| Your goal |
Return, word for word, the lines of the listing below from the one with "(startup_animation_timer s) (startup_animation_timeout" through the one with "if (162 <? t2) && p_standalone s then", and no other lines.

━━━━

Lemma gpio_row_off r m : 0 <= r < 4 → gpio_low (if m =? LED_COL_ALL then 0 else Z.shiftl 1 r) (Z.shiftl 1 r) = 0.
Proof.
  unfold gpio_low. destruct (m =? LED_COL_ALL); [intros _; apply Z.land_0_l|].
  by apply (row_cases (λ r, Z.land (Z.shiftl 1 r) (Z.lxor (Z.shiftl 1 r) 0xff) = 0)).
Qed.

(** ** One interrupt *)

(** The wait for a period of [a] ticks: five or fewer are burnt, at 128/7
    passes of the loop a tick, to the nearest. *)
Definition wait_for (a : Z) : wait := if a <=? RESTART_INTERRUPT_ARR then Burn ((128 * a + 3) / 7) else Timer a.

Lemma burn_table a : 1 <= a <= 5 → burn_arr_table !! Z.to_nat (a - 1) = Some ((128 * a + 3) / 7).
Proof. intros H. assert (a = 1 ∨ a = 2 ∨ a = 3 ∨ a = 4 ∨ a = 5) as [-> | [-> | [-> | [-> | ->]]]] by lia; reflexivity. Qed.

(** A table holds operation [k]. *)
Definition at_op (tb : bool) (k : nat) (a c f : Z) : Prop :=
  table tb !! k = Some (mk_op a (Z.lor c f)) ∧ 1 <= a <= 255 ∧ 0 <= c < 64.

Lemma op_at_table s k : led_ops_table s !! k = op_at s (Z.of_nat k).
Proof. unfold op_at. rewrite (proj2 (Z.ltb_ge _ _)) by lia. by rewrite Nat2Z.id. Qed.

(** The next operation becomes current. *)
Lemma tim4_next_spec tb k ls ar ic cp a c f : at_op tb k a c f → op_flags f →
  tim4_next (mk_leds A B tb (Z.of_nat k - 1) ls ar ic 0 cp)
  = Some (mk_leds A B tb (Z.of_nat k) ls ar (Z.lor ic c) (if Z.lor ic c =? LED_COL_ALL then 0 else ar) (Z.lor cp c), wait_for a).
Proof.
  intros (Hk & Ha & Hc) Hf. pose proof (of_cols _ _ (op_facts_all c f Hc Hf)) as Ec.
  unfold tim4_next. cbn [set_op led_current_op use_b]. replace (Z.of_nat k - 1 + 1) with (Z.of_nat k) by lia.
  rewrite <- op_at_table. change (led_ops_table _) with (table tb). rewrite Hk. cbn [mbind option_bind o_op o_arr]. rewrite Ec.
  unfold LED_COL_OFF, LED_ROW_ON, set_ports, set_active, set_op, gpio_high. cbn.
  unfold wait_for. destruct (Z.leb_spec a 5); [rewrite (proj2 (Z.ltb_ge a 1)), burn_table by lia|]; cbn [mbind option_bind];
    by destruct (Z.lor ic c =? 63).
Qed.

(** Inside a row. *)
Lemma irq_in_row tb k ls r m a c a' c' f : 0 <= r < 4 → at_op tb k a c 0 → at_op tb (S k) a' c' f → op_flags f →
  tim4_irq (in_row tb k ls r m) = Some (in_row tb (S k) ls r (Z.lor m c'), wait_for a').
Proof.
  intros Hr Hk Hk' Hf. pose proof Hk as (Ek & Ha & Hc). destruct (op_facts_all c 0 Hc (or_introl eq_refl)) as [_ Hi _ _].
  unfold tim4_irq, LED_ROW_OFF, in_row, set_ports. cbn [row_port active_row led_current_op ops_a ops_b use_b led_state inactive_cols col_port].
  rewrite gpio_row_off by done. rewrite <- op_at_table. change (led_ops_table _) with (table tb). rewrite Ek. cbn [mbind option_bind o_op].
  rewrite Hi. cbn [negb Z.eqb]. replace (Z.of_nat k) with (Z.of_nat (S k) - 1) by lia. by apply tim4_next_spec with f.
Qed.

(** At the end of a row: everything goes off. *)
Lemma irq_row_end tb k ls r m a c f : 0 <= r < 4 → 0 <= m < 64 → Z.land ls LED_STATE_OFF_TIME = 0 → at_op tb k a c f → is_flags f →
  tim4_irq (in_row tb k ls r m) = Some (off_row tb k ls r m, Timer (Z.min a LED_OFF_TIME_ARR)).
Proof.
  intros Hr Hm Hls Hk Hf. pose proof Hk as (Ek & Ha & Hc). destruct (op_facts_all c f Hc (or_intror Hf)) as [_ Hi _ _].
  unfold tim4_irq, LED_ROW_OFF, in_row, set_ports. cbn [row_port active_row led_current_op ops_a ops_b use_b led_state inactive_cols col_port].
  rewrite gpio_row_off by done. rewrite <- op_at_table. change (led_ops_table _) with (table tb). rewrite Ek. cbn [mbind option_bind o_op o_arr].
  rewrite Hi. destruct (Z.eqb_spec f 0) as [-> |]; [destruct Hf; lia|]. cbn [negb].
  rewrite Hls. cbn [c_true Z.eqb negb]. unfold LED_COL_OFF, set_ports, set_state, gpio_high. cbn. rewrite cols_all by done.
  unfold off_row. repeat f_equal. destruct (Z.ltb_spec a 25); lia.
Qed.

Lemma state_cases (P : Z → Prop) ls : P 0 → P 1 → P 2 → P 3 → 0 <= ls < 4 → P ls.
Proof. apply row_cases. Qed.

Lemma state_on ls : 0 <= ls < 4 → c_true (Z.land (Z.lor ls LED_STATE_OFF_TIME) LED_STATE_OFF_TIME) = true.
Proof. by apply (state_cases (λ ls, c_true (Z.land (Z.lor ls LED_STATE_OFF_TIME) LED_STATE_OFF_TIME) = true)). Qed.

Lemma state_off ls : 0 <= ls < 4 → Z.land (Z.lor ls LED_STATE_OFF_TIME) (Z.lxor LED_STATE_OFF_TIME 0xff) = ls.
Proof. by apply (state_cases (λ ls, Z.land (Z.lor ls LED_STATE_OFF_TIME) (Z.lxor LED_STATE_OFF_TIME 0xff) = ls)). Qed.

Lemma state_ready ls : 0 <= ls < 4 → (Z.land ls (Z.lor LED_STATE_PWM_READY LED_STATE_OPS_READY) =? Z.lor LED_STATE_PWM_READY LED_STATE_OPS_READY) = (ls =? 3).
Proof. by apply (state_cases (λ ls, (Z.land ls (Z.lor LED_STATE_PWM_READY LED_STATE_OPS_READY) =? Z.lor LED_STATE_PWM_READY LED_STATE_OPS_READY) = (ls =? 3))). Qed.

(** The first operation of a row, with all columns off before it. *)
Lemma enter_row tb k ls ar a c f : at_op tb k a c f → op_flags f →
  tim4_next (LED_COL_ON (Z.land (Z.lxor (Z.lor c f) 0xff) LED_OP_COL_MASK) (mk_leds A B tb (Z.of_nat k - 1) ls ar 0 0 LED_COL_ALL))
  = Some (mk_leds A B tb (Z.of_nat k) ls ar c (if c =? LED_COL_ALL then 0 else ar) c, wait_for a).
Proof.
  intros Hk Hf. pose proof Hk as (_ & _ & Hc). pose proof (of_on _ _ (op_facts_all c f Hc Hf)) as Eo.
  unfold LED_COL_ON, set_ports. cbn [row_port col_port ops_a ops_b use_b led_current_op led_state active_row inactive_cols].
  rewrite Eo, (tim4_next_spec _ _ _ _ _ _ a c f) by done. by rewrite Z.lor_0_l, Z.lor_diag.
Qed.

Lemma irq_next_row tb k ls r m a c a' c' f : 0 <= r < 3 → 0 <= ls < 4 →
  at_op tb k a c 0x40 → at_op tb (S k) a' c' f → op_flags f →
  tim4_irq (off_row tb k ls r m) = Some (in_row tb (S k) ls (r + 1) c', wait_for a').
Proof.
  intros Hr Hls Hk Hk' Hf. pose proof Hk as (Ek & Ha & Hc). pose proof Hk' as (Ek' & _ & Hc').
  destruct (op_facts_all c 0x40 Hc (or_intror (or_introl eq_refl))) as [_ Hi Hlp _].
  unfold tim4_irq, LED_ROW_OFF, off_row, set_ports. cbn [row_port active_row led_current_op ops_a ops_b use_b led_state inactive_cols col_port].
  rewrite <- op_at_table. change (led_ops_table _) with (table tb). rewrite Ek. cbn [mbind option_bind o_op o_arr].
  rewrite Hi. cbn [negb Z.eqb Pos.eqb]. rewrite state_on by done. cbn [negb].
  rewrite Hlp by done. cbn [Z.eqb Pos.eqb]. unfold set_state, set_active. cbn [row_port active_row led_current_op ops_a ops_b use_b led_state inactive_cols col_port].
  rewrite state_off by done. replace (Z.of_nat k + 1) with (Z.of_nat (S k)) by lia. rewrite <- op_at_table.
  change (led_ops_table _) with (table tb). rewrite Ek'. cbn [mbind option_bind o_op].
  change (gpio_low 0 (Z.shiftl 1 r)) with 0.
  replace (Z.of_nat k) with (Z.of_nat (S k) - 1) by lia. rewrite (enter_row _ _ _ _ a' c' f) by done.
  assert (E : u8 (Z.shiftl (Z.shiftl 1 r) 1) = Z.shiftl 1 (r + 1)).
  { assert (r = 0 ∨ r = 1 ∨ r = 2) as [-> | [-> | ->]] by lia; done. }
  by rewrite E.
Qed.

(** At the end of the schedule a new one that is ready is taken. *)
Definition next_table (tb : bool) (ls : Z) : bool := if ls =? 3 then negb tb else tb.
Definition next_state (ls : Z) : Z := if ls =? 3 then 0 else ls.

Lemma irq_loop tb k ls r m a c a' c' f : 0 <= r < 4 → 0 <= ls < 4 →
  at_op tb k a c 0xc0 → at_op (next_table tb ls) 0 a' c' f → op_flags f →
  tim4_irq (off_row tb k ls r m) = Some (in_row (next_table tb ls) 0 (next_state ls) 0 c', wait_for a').
Proof.
  intros Hr Hls Hk Hk' Hf. pose proof Hk as (Ek & Ha & Hc). pose proof Hk' as (Ek' & _ & Hc').
  destruct (op_facts_all c 0xc0 Hc (or_intror (or_intror eq_refl))) as [_ Hi Hlp _].
  unfold tim4_irq, LED_ROW_OFF, off_row, set_ports. cbn [row_port active_row led_current_op ops_a ops_b use_b led_state inactive_cols col_port].
  rewrite <- op_at_table. change (led_ops_table _) with (table tb). rewrite Ek. cbn [mbind option_bind o_op o_arr].
  rewrite Hi. cbn [negb Z.eqb Pos.eqb]. rewrite state_on by done. cbn [negb].
  rewrite Hlp by done. cbn [Z.eqb Pos.eqb]. unfold set_state, set_active. cbn [row_port active_row led_current_op ops_a ops_b use_b led_state inactive_cols col_port].
  rewrite state_off by done. rewrite state_ready by done.
  change (gpio_low 0 (Z.shiftl 1 r)) with 0. unfold next_table, next_state in *.
  destruct (ls =? 3); unfold LED_TABLE_OPS_SWAP, set_op, set_state;
    cbn [row_port active_row led_current_op ops_a ops_b use_b led_state inactive_cols col_port];
    change (-1 + 1) with (Z.of_nat 0); rewrite <- op_at_table; 
    [change (led_ops_table _) with (table (negb tb))|change (led_ops_table _) with (table tb)];
    rewrite Ek'; cbn [mbind option_bind o_op]; change (-1) with (Z.of_nat 0 - 1);
    by rewrite (enter_row _ _ _ _ a' c' f) by done.
Qed.

(** ** Many interrupts *)

Lemma play_app n1 n2 s l1 s1 l2 s2 : play n1 s = Some (l1, s1) → play n2 s1 = Some (l2, s2) → play (n1 + n2) s = Some (l1 ++ l2, s2).
Proof.
  revert s l1. induction n1 as [|n1 IH]; intros s l1 H1 H2; cbn [play Nat.add] in *; [by simplify_eq|].
  destruct (tim4_irq s) as [[s' d]|]; [|discriminate]. cbn [mbind option_bind] in *.
  destruct (play n1 s') as [[l s'']|] eqn:E; [|discriminate]. cbn in H1. simplify_eq. rewrite (IH _ _ E H2). done.
Qed.

Lemma lit_waits_app l1 l2 r c : lit_waits (l1 ++ l2) r c = lit_waits l1 r c ++ lit_waits l2 r c.
Proof.
  induction l1 as [|[s d] l1 IH]; [done|]. cbn [app lit_waits foldr]. fold (lit_waits (l1 ++ l2) r c) (lit_waits l1 r c). rewrite IH.
  by destruct (lit s r c).
Qed.

Lemma lit_waits_cons s d l r c : lit_waits ((s, d) :: l) r c = if lit s r c then d :: lit_waits l r c else lit_waits l r c.
Proof. done. Qed.
(** From the end of a row that is not the last to the end of the next one. *)
Lemma play_next_row A B tb ls r m k a c l f : 0 <= r < 3 → 0 <= m < 64 → 0 <= ls < 4 → l ≠ [] → is_flags f →
  at_op A B tb k a c 0x40 → holds A B tb (S k) l f →
  ∃ tr m', play (1 + length l) (in_row A B tb k ls r m) = Some (tr, in_row A B tb (k + length l) ls (r + 1) m') ∧ 0 <= m' < 64
    ∧ ∀ r' x, 0 <= r' < 4 → 0 <= x < 6 → lit_waits tr r' x = if r' =? r + 1 then wait_for <$> on_periods l x else [].
Proof.
  intros Hr Hm Hls Hl Hf Hk Hh. destruct (holds_cons_inv l Hl) as (a' & c' & l' & ->).
  destruct (holds_head _ _ _ _ _ _ _ _ Hh) as (f' & Hk' & Hf').
  assert (Hof : op_flags f') by (destruct Hf' as [-> | ->]; [by left|by right]).
  destruct (play_row A B tb ls (r + 1) f (in_row A B tb k ls r m) (off_row A B tb k ls r m) (Timer (Z.min a LED_OFF_TIME_ARR)) (S k) a' c' l')
    as (tr & m' & E & Hm' & Ht); [lia|by right| |done| |done|].
  - apply (irq_row_end A B tb k ls r m a c 0x40); [lia|done| |done|by left].
    by apply (state_cases (λ ls, Z.land ls LED_STATE_OFF_TIME = 0)).
  - by apply (irq_next_row A B tb k ls r m a c a' c' f').
  - exists tr, m'. cbn [length]. replace (k + S (length l'))%nat with (S k + length l')%nat by lia. done.
Qed.
(* ===== verification/Standalone.v ===== *)
(** The pictures the controller shows by itself: the blinking start-up pattern
    and the rotating quadrant of standalone mode, both driven by the TIM3
    interrupt (iomcu/controller/stm8l15x_it.c, startup.c, standalone.c). *)

From S2P Require Import Prelude.

Abbreviation LED_TOT_SIZE := 24%nat.
Abbreviation LED_STARTUP_BLINK := 3%nat.
Abbreviation LED_BLINK_SEQUENCE_NUM := 5.
Abbreviation STARTUP_TIMER_SECOND := 61.
Abbreviation LED_STATE_PWM_READY := 1.

Definition led_startup_blink_ontime : list Z := [16; 8; 24; 1; 24].
Definition led_startup_blink_offtime : list Z := [125; 250; 65; 65; 125].

Record pictures := mk_pictures {
  p_startup_mode : bool;
  p_standalone : bool;
  led_startup_lut : list Z;
  standalone_animation_timer : Z;
  startup_animation_timer : Z;
  startup_animation_timeout : Z;
  blink_i : Z;
  quadrant : Z;
  p_pwm_table : list Z;
  p_led_state : Z
}.

Definition startup_lut : list Z :=
  [0; 0; 0; 255; 0; 0;
   0; 255; 255; 255; 255; 255;
   255; 255; 255; 255; 255; 0;
   0; 0; 255; 0; 0; 0].

(** After [enter_startup_mode]. *)
Definition pictures_init : pictures :=
  mk_pictures true false startup_lut 0 0 (3 * STARTUP_TIMER_SECOND) 0 0 (replicate 25 0) 0.

Definition set_timers a b s := mk_pictures (p_startup_mode s) (p_standalone s) (led_startup_lut s) a b (startup_animation_timeout s)
  (blink_i s) (quadrant s) (p_pwm_table s) (p_led_state s).
Definition set_blink v t i s := mk_pictures (p_startup_mode s) (p_standalone s) (<[LED_STARTUP_BLINK := v]> (led_startup_lut s))
  (standalone_animation_timer s) 0 t i (quadrant s) (p_pwm_table s) (p_led_state s).
Definition set_quadrant q pw ls s := mk_pictures (p_startup_mode s) (p_standalone s) (led_startup_lut s) (standalone_animation_timer s)
  (startup_animation_timer s) (startup_animation_timeout s) (blink_i s) q pw ls.

(** standalone.c *)
Definition update_standalone_leds (s : pictures) : pictures :=
  let q := if 3 <? quadrant s then 0 else quadrant s in
  let pw := list_inserts 0 (replicate 24 0) (p_pwm_table s) in
  let pw := list_inserts (Z.to_nat (q * 6)) (replicate 6 255) pw in
  set_quadrant q pw (Z.lor (p_led_state s) LED_STATE_PWM_READY) s.

(** One update interrupt of TIM3; [None] if a table is read out of range. *)
Definition tim3_irq (s : pictures) : option pictures :=
  let timer := startup_animation_timer s in
  let s := if p_startup_mode s then set_timers (standalone_animation_timer s) (u16 (timer + 1)) s else s in
  if p_startup_mode s && (startup_animation_timeout s <? timer) then
    let i' := if blink_i s + 1 =? LED_BLINK_SEQUENCE_NUM then 0 else u8 (blink_i s + 1) in
    if negb (led_startup_lut s !!! LED_STARTUP_BLINK =? 0) then
      t ← led_startup_blink_offtime !! Z.to_nat (blink_i s);
      Some (set_blink 0 t i' s)
    else
      t ← led_startup_blink_ontime !! Z.to_nat (blink_i s);
      Some (set_blink 255 (u16 (t * STARTUP_TIMER_SECOND)) i' s)
  else
    let t2 := standalone_animation_timer s in
    let s := set_timers (u8 (t2 + 1)) (startup_animation_timer s) s in
    if (162 <? t2) && p_standalone s then
      let s := update_standalone_leds (set_quadrant (u8 (quadrant s + 1)) (p_pwm_table s) (p_led_state s) s) in
      Some (set_timers 0 (startup_animation_timer s) s)
    else Some s.

(** What the register interrupt changes: the two modes. *)
Inductive pic_event := PTim3 | PModes (startup standalone : bool).

Definition pic_step (s : pictures) (ev : pic_event) : option pictures :=
  match ev with
  | PTim3 => tim3_irq s
  | PModes a b => Some (mk_pictures a b (led_startup_lut s) (standalone_animation_timer s) (startup_animation_timer s)
                          (startup_animation_timeout s) (blink_i s) (quadrant s) (p_pwm_table s) (p_led_state s))
  end.

Fixpoint pic_run (s : pictures) (evs : list pic_event) : option pictures :=
  match evs with [] => Some s | ev :: evs' => s ← pic_step s ev; pic_run s evs' end.

(** ** Bounds *)

Record pic_inv (s : pictures) : Prop := {
  pi_lut : length (led_startup_lut s) = LED_TOT_SIZE;
  pi_blink : led_startup_lut s !!! LED_STARTUP_BLINK = 0 ∨ led_startup_lut s !!! LED_STARTUP_BLINK = 255;
  pi_rest : delete LED_STARTUP_BLINK (led_startup_lut s) = delete LED_STARTUP_BLINK startup_lut;
  pi_i : 0 <= blink_i s < LED_BLINK_SEQUENCE_NUM;
  pi_timeout : 0 < startup_animation_timeout s <= 24 * STARTUP_TIMER_SECOND;
  pi_quadrant : 0 <= quadrant s <= 3;
  pi_pwm : length (p_pwm_table s) = 25%nat
}.

Lemma set_blink_inv s v t i : pic_inv s → v = 0 ∨ v = 255 → 0 < t <= 24 * STARTUP_TIMER_SECOND → 0 <= i < LED_BLINK_SEQUENCE_NUM →
  pic_inv (set_blink v t i s).
Proof.
  intros [] Hv Ht Hi. constructor; cbn [set_blink led_startup_lut blink_i startup_animation_timeout quadrant p_pwm_table]; try done.
  - by rewrite length_insert.
  - rewrite list_lookup_total_insert_eq by lia. done.
  - rewrite <- pi_rest0. rewrite !delete_take_drop. rewrite take_insert_ge by lia. f_equal. apply drop_insert_lt. lia.
Qed.

Lemma tim3_inv s : pic_inv s → ∃ s', tim3_irq s = Some s' ∧ pic_inv s'.
Proof.
  intros H. unfold tim3_irq. set (s1 := if p_startup_mode s then _ else s).
  assert (H1 : pic_inv s1) by (subst s1; destruct H; destruct (p_startup_mode s); by constructor).
  destruct (_ && _).
  - pose proof H1 as []. 
    assert (Hi : 0 <= (if blink_i s1 + 1 =? LED_BLINK_SEQUENCE_NUM then 0 else u8 (blink_i s1 + 1)) < LED_BLINK_SEQUENCE_NUM).
    { destruct (Z.eqb_spec (blink_i s1 + 1) LED_BLINK_SEQUENCE_NUM); [lia|]. rewrite u8_small by (unfold is_u8; lia). lia. }
    assert (Hb : blink_i s1 = 0 ∨ blink_i s1 = 1 ∨ blink_i s1 = 2 ∨ blink_i s1 = 3 ∨ blink_i s1 = 4) by lia.
    destruct (negb _); destruct Hb as [Hb|[Hb|[Hb|[Hb|Hb]]]]; rewrite Hb in *; (eexists; split; [reflexivity|]);
      apply set_blink_inv; try done; auto; cbn; lia.
  - destruct (_ && _); (eexists; split; [reflexivity|]); destruct H1; [|by constructor].
    unfold update_standalone_leds, set_quadrant, set_timers.
    constructor; cbn [led_startup_lut blink_i startup_animation_timeout quadrant p_pwm_table]; try done.
    + destruct (Z.ltb_spec 3 (u8 (quadrant s1 + 1))); [lia|]. pose proof (u8_range (quadrant s1 + 1)). unfold is_u8 in *. lia.
    + by rewrite !length_inserts.
Qed.

(** C38.  The pictures stay within their tables: for every sequence of timer
    interrupts and mode changes the blink sequence is read in range, the
    off times and on times fit the timer, only the blinking LED of the
    start-up pattern changes and it is fully on or off, and the quadrant is
    one of the four. *)
Theorem pictures_in_bounds evs : ∃ s, pic_run pictures_init evs = Some s ∧ pic_inv s.
Proof.
  assert (H : pic_inv pictures_init) by (constructor; cbn; try done; auto; lia).
  revert H. generalize pictures_init. induction evs as [|ev evs IH]; intros s H; [by exists s|].
  cbn [pic_run]. destruct ev as [|a b]; cbn [pic_step].
  - destruct (tim3_inv s H) as (s' & -> & H'). by apply IH.
  - apply IH. by destruct H.
Qed.

(** In standalone mode each picture lights exactly one quadrant, the one
    after the last: of the 24 LEDs those of the quadrant are fully on, the
    others off, and the main loop is told to show it. *)
Theorem standalone_quadrant s i : 0 <= quadrant s <= 3 → length (p_pwm_table s) = 25%nat → (i < 24)%nat →
  let q := (quadrant s + 1) mod 4 in
  let s' := update_standalone_leds (set_quadrant (u8 (quadrant s + 1)) (p_pwm_table s) (p_led_state s) s) in
  quadrant s' = q ∧ p_pwm_table s' !!! i = (if (Z.of_nat i / 6 =? q) then 255 else 0)
  ∧ Z.testbit (p_led_state s') 0 = true.
Proof.
  intros Hq Hl Hi. assert (quadrant s = 0 ∨ quadrant s = 1 ∨ quadrant s = 2 ∨ quadrant s = 3) as Hqs by lia.
  unfold update_standalone_leds. cbn [set_quadrant quadrant p_pwm_table p_led_state].
  destruct (p_pwm_table s) as [|x0 l] eqn:El; [done|]. do 24 (destruct l as [|? l]; [discriminate Hl|]). destruct l; [|discriminate Hl].
  destruct Hqs as [-> | [-> | [-> | ->]]]; (split; [reflexivity|split; [|by rewrite Z.lor_spec, orb_true_r]]);
    do 24 (destruct i as [|i]; [reflexivity|]); lia.
Qed.

Lemma standalone_quadrant_witness :
  let s := set_quadrant 3 (replicate 25 9) 0 pictures_init in
  let q := (quadrant s + 1) mod 4 in
  let s' := update_standalone_leds (set_quadrant (u8 (quadrant s + 1)) (p_pwm_table s) (p_led_state s) s) in
  quadrant s' = q ∧ p_pwm_table s' !!! 4%nat = (if (Z.of_nat 4 / 6 =? q) then 255 else 0)
  ∧ Z.testbit (p_led_state s') 0 = true.
Proof. apply (standalone_quadrant (set_quadrant 3 (replicate 25 9) 0 pictures_init) 4); cbn; lia. Defined.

━━━━

| Written answer |
  (startup_animation_timer s) (startup_animation_timeout s) (blink_i s) q pw ls.

(** standalone.c *)
Definition update_standalone_leds (s : pictures) : pictures :=
  let q := if 3 <? quadrant s then 0 else quadrant s in
  let pw := list_inserts 0 (replicate 24 0) (p_pwm_table s) in
  let pw := list_inserts (Z.to_nat (q * 6)) (replicate 6 255) pw in
  set_quadrant q pw (Z.lor (p_led_state s) LED_STATE_PWM_READY) s.

(** One update interrupt of TIM3; [None] if a table is read out of range. *)
Definition tim3_irq (s : pictures) : option pictures :=
  let timer := startup_animation_timer s in
  let s := if p_startup_mode s then set_timers (standalone_animation_timer s) (u16 (timer + 1)) s else s in
  if p_startup_mode s && (startup_animation_timeout s <? timer) then
    let i' := if blink_i s + 1 =? LED_BLINK_SEQUENCE_NUM then 0 else u8 (blink_i s + 1) in
    if negb (led_startup_lut s !!! LED_STARTUP_BLINK =? 0) then
      t ← led_startup_blink_offtime !! Z.to_nat (blink_i s);
      Some (set_blink 0 t i' s)
    else
      t ← led_startup_blink_ontime !! Z.to_nat (blink_i s);
      Some (set_blink 255 (u16 (t * STARTUP_TIMER_SECOND)) i' s)
  else
    let t2 := standalone_animation_timer s in
    let s := set_timers (u8 (t2 + 1)) (startup_animation_timer s) s in
    if (162 <? t2) && p_standalone s then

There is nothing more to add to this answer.